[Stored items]
(** * Tokenizer, glyph lines and text-render events: a shallow embedding

    The development follows the Python sources

    - [ptext/io/read/tokenize/low_level_tokenizer.py]
      (module [Tokenizer])
    - [borb/pdf/canvas/font/glyph_line.py]
      (modules [Glyph], [GlyphLine] and, for objects in a store, [Heap])
    - [ptext/pdf/canvas/event/text_render_event.py]
      (module [TextRenderEvent], with [LeftToRightComparator.cmp])
    - [ptext/toolkit/structure/line/line_render_event.py]
      (module [LineRenderEvent])

    Numbers of type [decimal.Decimal] are modelled by module [Decimal]:
    finite values, default context (28 significant digits, round half
    even).  Definitions come first, the facts about them afterwards. *)

From stdpp Require Import base option list gmap.
From Stdlib Require Import ZArith Lia Bool List.
From Stdlib Require Import Strings.String Strings.Ascii Strings.Byte.
Import ListNotations.

(* ------------------------------------------------------------------ *)
(** ** Python's [decimal.Decimal]                                       *)
(* ------------------------------------------------------------------ *)

Module Decimal.
Local Open Scope Z_scope.

(** A finite decimal [coef * 10 ^ expo].  The sign lives in [coef], so
    the two zeros of Python are one here; every operation below is
    Python's up to the numerical value of its result.  The exponent
    limits of the context (Emax = 999999) are not modelled. *)
Record t : Set := mk { coef : Z; expo : Z }.

Definition prec : Z := 28.

(** [len(str(n))] for [0 <= n]. *)
Fixpoint ndigits_aux (fuel : nat) (n : Z) : Z :=
  match fuel with
  | O => 1
  | S f => if n <? 10 then 1 else 1 + ndigits_aux f (n / 10)
  end.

» **What needs to be done**
Every line above must appear again in your reply, exactly as written.

» **Response**
(** * Tokenizer, glyph lines and text-render events: a shallow embedding

    The development follows the Python sources

    - [ptext/io/read/tokenize/low_level_tokenizer.py]
      (module [Tokenizer])
    - [borb/pdf/canvas/font/glyph_line.py]
      (modules [Glyph], [GlyphLine] and, for objects in a store, [Heap])
    - [ptext/pdf/canvas/event/text_render_event.py]
      (module [TextRenderEvent], with [LeftToRightComparator.cmp])
    - [ptext/toolkit/structure/line/line_render_event.py]
      (module [LineRenderEvent])

    Numbers of type [decimal.Decimal] are modelled by module [Decimal]:
    finite values, default context (28 significant digits, round half
    even).  Definitions come first, the facts about them afterwards. *)

From stdpp Require Import base option list gmap.
From Stdlib Require Import ZArith Lia Bool List.
From Stdlib Require Import Strings.String Strings.Ascii Strings.Byte.
Import ListNotations.

(* ------------------------------------------------------------------ *)
(** ** Python's [decimal.Decimal]                                       *)
(* ------------------------------------------------------------------ *)

Module Decimal.
Local Open Scope Z_scope.

(** A finite decimal [coef * 10 ^ expo].  The sign lives in [coef], so
    the two zeros of Python are one here; every operation below is
    Python's up to the numerical value of its result.  The exponent
    limits of the context (Emax = 999999) are not modelled. *)
Record t : Set := mk { coef : Z; expo : Z }.

Definition prec : Z := 28.

(** [len(str(n))] for [0 <= n]. *)
Fixpoint ndigits_aux (fuel : nat) (n : Z) : Z :=
  match fuel with
  | O => 1
  | S f => if n <? 10 then 1 else 1 + ndigits_aux f (n / 10)
  end.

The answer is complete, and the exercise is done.